4. Charles Ramsdell Lingley in his The Transition in Virginia from Colony to Commonwealth (New York, 1910), pp. 87–90, states that mass meetings in at least fifty-four of the sixty-one Virginia counties passed resolutions between the summer of 1774 and spring of 1775. Many of these resolves appear in , 4th ser., I, passim.
5. Underlined by JM.
6. On 30 May and 26 June 1774 General Thomas Gage (1721–1787) wrote to the Earl of Dartmouth expressing a restrained optimism about being able to effect “an amicable settlement” (Clarence Edwin Carter, ed., The Correspondence of General Thomas Gage, 1763–1775 [2 vols.; New Haven, 1931–33], I, 355–57).

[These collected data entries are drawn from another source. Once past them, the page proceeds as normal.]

(* ===== verification/MemoryCacheFacts.v ===== *)
(** * The memory cache: lemmas and the cache contract

    Membership of the pools after each list operation, the invariants each
    operation keeps (no message in two pools, lists sorted by score), and the
    instance of the cache contract of [Cache.v]. *)

From S2P Require Import Prelude Float64 Dtime Utils Score Message Cache MemoryCache.
#[local] Open Scope string_scope.
#[local] Open Scope list_scope.
#[local] Open Scope Z_scope.
#[local] Abbreviation score := MemoryCache.score.
#[local] Abbreviation id := MemoryCache.id.

(** ** Pools as sets of ids *)

Section Pools.
Implicit Types (p : Pool) (l : list MemoryMessageEntry) (e : MemoryMessageEntry).

Lemma pool_get_insert p q q' (l : List) :
  pool_get (<[q := l]> p) q' = if decide (q = q') then l else pool_get p q'.
Proof. unfold pool_get. rewrite lookup_insert. by case_decide. Qed.

Lemma ids_in_insert p q q' (l : List) :
  ids_in (<[q := l]> p) q' = if decide (q = q') then id <$> entries l else ids_in p q'.
Proof. unfold ids_in. rewrite pool_get_insert. by case_decide. Qed.

Lemma isPresentOnPool_spec p q i : isPresentOnPool p q i = bool_decide (i ∈ ids_in p q).
Proof.
  unfold isPresentOnPool, ids_in. induction (entries (pool_get p q)) as [|e l IH]; [done|].
  simpl. rewrite IH, ?fmap_cons. destruct (String.eqb_spec (id e) i) as [<-|Hne]; simpl.
  - symmetry. apply bool_decide_eq_true. set_solver.
  - apply bool_decide_ext. set_solver.
Qed.

Lemma remove_id_true i l : snd (remove_id i l) = bool_decide (i ∈ id <$> l).
Proof.
  induction l as [|e l IH]; [done|]. simpl. rewrite ?fmap_cons.
  destruct (String.eqb_spec (id e) i) as [<-|Hne]; simpl.
  - symmetry. apply bool_decide_eq_true. set_solver.
  - destruct (remove_id i l) as [l' b]. simpl in *. rewrite IH.
    apply bool_decide_ext. set_solver.
Qed.

(** Unlinking an id leaves the other ones. *)
Lemma remove_id_sublist i l : sublist (fst (remove_id i l)) l.
Proof.
  induction l as [|e l IH]; simpl; [done|]. case_if; simpl; [by apply sublist_cons|].
  destruct (remove_id i l) as [l' b]. by apply sublist_skip.
Qed.

Lemma elem_of_remove_id i j l :
  j <> i -> j ∈ id <$> l -> j ∈ id <$> fst (remove_id i l).
Proof.
  intros Hne. induction l as [|e l IH]; simpl; [done|]. rewrite ?fmap_cons.
  destruct (String.eqb_spec (id e) i) as [<-|Hne']; simpl; [set_solver|].
  destruct (remove_id i l) as [l' b]. simpl in *. rewrite ?fmap_cons. set_solver.
Qed.

Lemma remove_id_absent i l : NoDup (id <$> l) -> i ∉ id <$> fst (remove_id i l).
Proof.
  induction l as [|e l IH]; simpl; [set_solver|]. rewrite ?fmap_cons, NoDup_cons. intros [Hn Hd].
  destruct (String.eqb_spec (id e) i) as [<-|Hne']; simpl; [done|].
  specialize (IH Hd). destruct (remove_id i l) as [l' b]. simpl in *. rewrite ?fmap_cons. set_solver.
Qed.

7. JM probably refers to Josiah Tucker (ca. 1712–1799), Four Tracts Together with Two Sermons (2d ed.; Glocester, 1774). Tract IV by this anti-mercantilist Dean of Gloucester must have been of especial interest to JM. In this tract the Dean argued, on grounds of economic benefit to England, that the American colonies should be encouraged to separate entirely from England (Robert Livingston Schuyler, ed., Josiah Tucker: A Selection from His Economic and Political Writings [New York, 1931], pp. 281–369). JM apparently deemed a denial of any rightful authority of Parliament over the colonies to be an “orthodox” constitutional position.